O trabalho compulsivo (workaholism) é encarado como um comportamento perfeitamente normal e encorajado pela família e amigos, até ao dia que o individuo vai parar às urgências de um hospital ou após uma discussão acesa em casa apercebesse de que negligenciou a educação dos filhos e/ou a relação com o/a parceiro/a em prol do trabalho.

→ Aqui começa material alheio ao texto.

(* ===== verification/Nodes.v ===== *)
(** * The entries of the path a leaf is split into (main.c: split_leaf)

    The fields of the jump nodes and of the bitmap node while [split_leaf]
    builds them: adding symbols, children, colors and locators, and the
    change that turns the first of them into the head of the path. *)

From S2P Require Import Prelude Bits Entry KeyObject State Hashing Atomics Table Contents Store Locks Cells Search Relocate AddEntry Finger Insert Lookup Linked Dictionary InsertSpec Fields.
From stdpp Require Import base list gmap.
From Stdlib Require Import ZArith Lia Bool.

#[local] Open Scope Z_scope.

(** ** Bytes that stay *)

(** The bytes from 2 to [n] are the same, and so is the type. *)
Record same_body (n : nat) (e e' : ct_entry) : Prop := mk_same_body {
  sb_ok : entry_ok e';
  sb_type : entry_type e' = entry_type e;
  sb_bytes : forall i, (2 <= i < n)%nat -> byte_at e' i = byte_at e i;
}.

Lemma same_body_trans n e1 e2 e3 : same_body n e1 e2 -> same_body n e2 e3 -> same_body n e1 e3.
Proof. intros [A1 A2 A3] [B1 B2 B3]. split; [done|congruence|]. intros i Hi. now rewrite B3, A3. Qed.

Lemma same_body_le n m e e' : (m <= n)%nat -> same_body n e e' -> same_body m e e'.
Proof. intros Hl [A1 A2 A3]. split; [done|done|]. intros i Hi. apply A3. lia. Qed.

Lemma agrees_body e e' : entry_ok e' -> agrees 9 e e' -> same_body 9 e e'.
Proof. intros Hok Ha. split; [done|apply (agrees_type _ _ Ha)|]. intros i Hi. apply Ha. lia. Qed.

Section body.
Variables e e' : ct_entry.
Hypothesis e_ok : entry_ok e.

Lemma body_symbol n : (3 <= n)%nat -> same_body n e e' -> last_symbol e' = last_symbol e.
Proof. intros Hn H. unfold last_symbol. apply (sb_bytes _ _ _ H). lia. Qed.

Lemma body_bit j : same_body 8 e e' -> 0 <= j < 40 -> bit (bits_area e') j = bit (bits_area e) j.
Proof.
  intros H Hj. unfold bit. rewrite !byte_at_bits_area. f_equal. apply (sb_bytes _ _ _ H). assert (0 <= j / 8 < 5) by zdiv. lia.
Qed.

Lemma body_get_bit j : same_body 8 e e' -> 0 <= j <= 32 -> get_bit (bits_area e') j = get_bit (bits_area e) j.
Proof.
  intros H Hj. rewrite !get_bit_bit by (lia || (apply bits_area_ok; (done || apply H))). apply body_bit; [done|lia].
Qed.

Lemma body_jump_symbol i : same_body 8 e e' -> 0 <= i < 8 -> get_jump_symbol e' i = get_jump_symbol e i.
Proof.
  intros H Hi. assert (E : get_jump_symbol e' i - 1 = get_jump_symbol e i - 1); [|lia]. pose proof (sb_ok _ _ _ H) as Hok.
  pose proof (jump_symbol_bound e i e_ok Hi). pose proof (jump_symbol_bound e' i Hok Hi).
  apply (bits_eq 5); [lia|lia|lia|]. intros j Hj. rewrite !testbit_jump_symbol by (done || lia). f_equal. apply body_bit; [done|lia].
Qed.
End body.

(** ** The flags byte *)

(** The first byte from a parent color and a type. *)
Lemma node_flags c ty :
  0 <= c < 16 -> 1 <= ty <= 3 ->
  let b := (c .<< PARENT_COLOR_SHIFT) .| ty in
  is_byte b /\ b .& TYPE_MASK = ty /\ ((b .& FLAG_SECONDARY_BUCKET) =? FLAG_SECONDARY_BUCKET) = false /\
  ((b .& FLAG_DIRTY) =? FLAG_DIRTY) = false /\ b .>> PARENT_COLOR_SHIFT = c.
Proof.
  intros Hc Hty b. set (P := fun c ty => let b := (c .<< PARENT_COLOR_SHIFT) .| ty in
    (0 <=? b) && (b <? 256) && (b .& TYPE_MASK =? ty) && negb ((b .& FLAG_SECONDARY_BUCKET) =? FLAG_SECONDARY_BUCKET) &&
    negb ((b .& FLAG_DIRTY) =? FLAG_DIRTY) && (b .>> PARENT_COLOR_SHIFT =? c)).
  assert (H : P c ty = true).
  { assert (Hall : forallb (fun c => P c 1 && P c 2 && P c 3) (map Z.of_nat (seq 0 16)) = true) by (vm_compute; reflexivity).
    pose proof (forallb_below 16 _ c Hall ltac:(lia)) as H. rewrite !andb_true_iff in H. destruct H as [[H1 H2] H3].
    assert (ty = 1 \/ ty = 2 \/ ty = 3) as [->|[->| ->]] by lia; done. }
  unfold P in H. rewrite !andb_true_iff, !negb_true_iff, !Z.eqb_eq, Z.leb_le, Z.ltb_lt in H. unfold is_byte. subst b. tauto.
Qed.

(** Another parent color. *)
Lemma recolored_flags b c :
  is_byte b -> 0 <= c < 16 ->
  let b' := (b .& ((1 .<< PARENT_COLOR_SHIFT) - 1)) .| (c .<< PARENT_COLOR_SHIFT) in
  is_byte b' /\ b' .& TYPE_MASK = b .& TYPE_MASK /\ b' .& FLAG_SECONDARY_BUCKET = b .& FLAG_SECONDARY_BUCKET /\
  b' .& FLAG_DIRTY = b .& FLAG_DIRTY /\ b' .>> PARENT_COLOR_SHIFT = c.
Proof.
  intros Hb Hc b'. set (P := fun b c => let b' := (b .& ((1 .<< PARENT_COLOR_SHIFT) - 1)) .| (c .<< PARENT_COLOR_SHIFT) in
    (0 <=? b') && (b' <? 256) && (b' .& TYPE_MASK =? b .& TYPE_MASK) && (b' .& FLAG_SECONDARY_BUCKET =? b .& FLAG_SECONDARY_BUCKET) &&
    (b' .& FLAG_DIRTY =? b .& FLAG_DIRTY) && (b' .>> PARENT_COLOR_SHIFT =? c)).
  assert (H : P b c = true).
  { apply (forallb_below 16 (P b)); [|lia]. revert b Hb b'. intros b Hb _.
    apply (byte_check (fun b => forallb (P b) (map Z.of_nat (seq 0 16)))); [vm_compute; reflexivity|done]. }
  unfold P in H. rewrite !andb_true_iff, !Z.eqb_eq, Z.leb_le, Z.ltb_lt in H. unfold is_byte. subst b'. tauto.
Qed.

(** The flag of the other bucket. *)
Lemma flag_secondary b :
  is_byte b -> ((b .& FLAG_SECONDARY_BUCKET) =? FLAG_SECONDARY_BUCKET) = negb ((b .& FLAG_SECONDARY_BUCKET) =? 0).
Proof.
  intros Hb. assert (H : Bool.eqb ((b .& FLAG_SECONDARY_BUCKET) =? FLAG_SECONDARY_BUCKET) (negb ((b .& FLAG_SECONDARY_BUCKET) =? 0)) = true).
  { apply (byte_check (fun b => Bool.eqb ((b .& FLAG_SECONDARY_BUCKET) =? FLAG_SECONDARY_BUCKET) (negb ((b .& FLAG_SECONDARY_BUCKET) =? 0)))); [vm_compute; reflexivity|done]. }
  now apply Bool.eqb_true_iff.
Qed.

Lemma secondary_keeps b (sec : bool) :
  is_byte b -> (b .| secondary_flag sec) .& FLAG_DIRTY = b .& FLAG_DIRTY /\
  (b .| secondary_flag sec) .>> PARENT_COLOR_SHIFT = b .>> PARENT_COLOR_SHIFT.
Proof.
  intros Hb. assert (H : ((b .| secondary_flag sec) .& FLAG_DIRTY =? b .& FLAG_DIRTY) &&
    ((b .| secondary_flag sec) .>> PARENT_COLOR_SHIFT =? b .>> PARENT_COLOR_SHIFT) = true).
  { apply (byte_check (fun b => ((b .| secondary_flag sec) .& FLAG_DIRTY =? b .& FLAG_DIRTY) &&
      ((b .| secondary_flag sec) .>> PARENT_COLOR_SHIFT =? b .>> PARENT_COLOR_SHIFT))); [destruct sec; vm_compute; reflexivity|done]. }
  now rewrite andb_true_iff, !Z.eqb_eq in H.
Qed.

Normalmente este distúrbio é passado de geração em geração (pais para filhos). Estes indivíduos utilizam o trabalho para lidarem com as suas emoções “privadas” dolorosas e com a inadequação. Aparentam sentir-se inadequados em relações íntimas e de compromisso. Durante o período de trabalho intensivo e compulsivo, os seus cérebros produzem doses elevadas de adrenalina, após este período de desassossego e frenesim intenso atingem a “falência”, a ruptura física e emocional ex. exaustão, baixa auto-estima, ansiedade e depressão (completamente esgotados). Ficam incapazes de se relacionar com as outras pessoas. De forma a evitar estas emoções “privadas” dolorosas reiniciam novamente outro ciclo de devoção excessiva e frenesim no trabalho. Os indivíduos com estes distúrbios ficam completamente emergidos no trabalho durante estes ciclos; não lhes resta energia emocional (disponibilidade) para a vida familiar ou apoiar o desenvolvimento e educação dos filhos. Em muitos casos, o tempo que resta para estar na companhia dos filhos procuram incutir crenças e padrões irreais, inatingíveis e rígidos (perfeccionismo e a importância do estatuto, prestigio e poder associado ao dinheiro). As crianças desenvolvem sentimentos de inadequação e falhanço (vergonha tóxica), podendo seguir as pegadas dos seus pais, procuram compensar estas emoções “privadas” dolorosas através do excesso de trabalho, devoção às coisas materiais ou outros comportamentos adictivos ex drogas, incluindo o álcool, jogo patológico, relacionamentos disfuncionais. Qual é o limite saudável no desempenho profissional?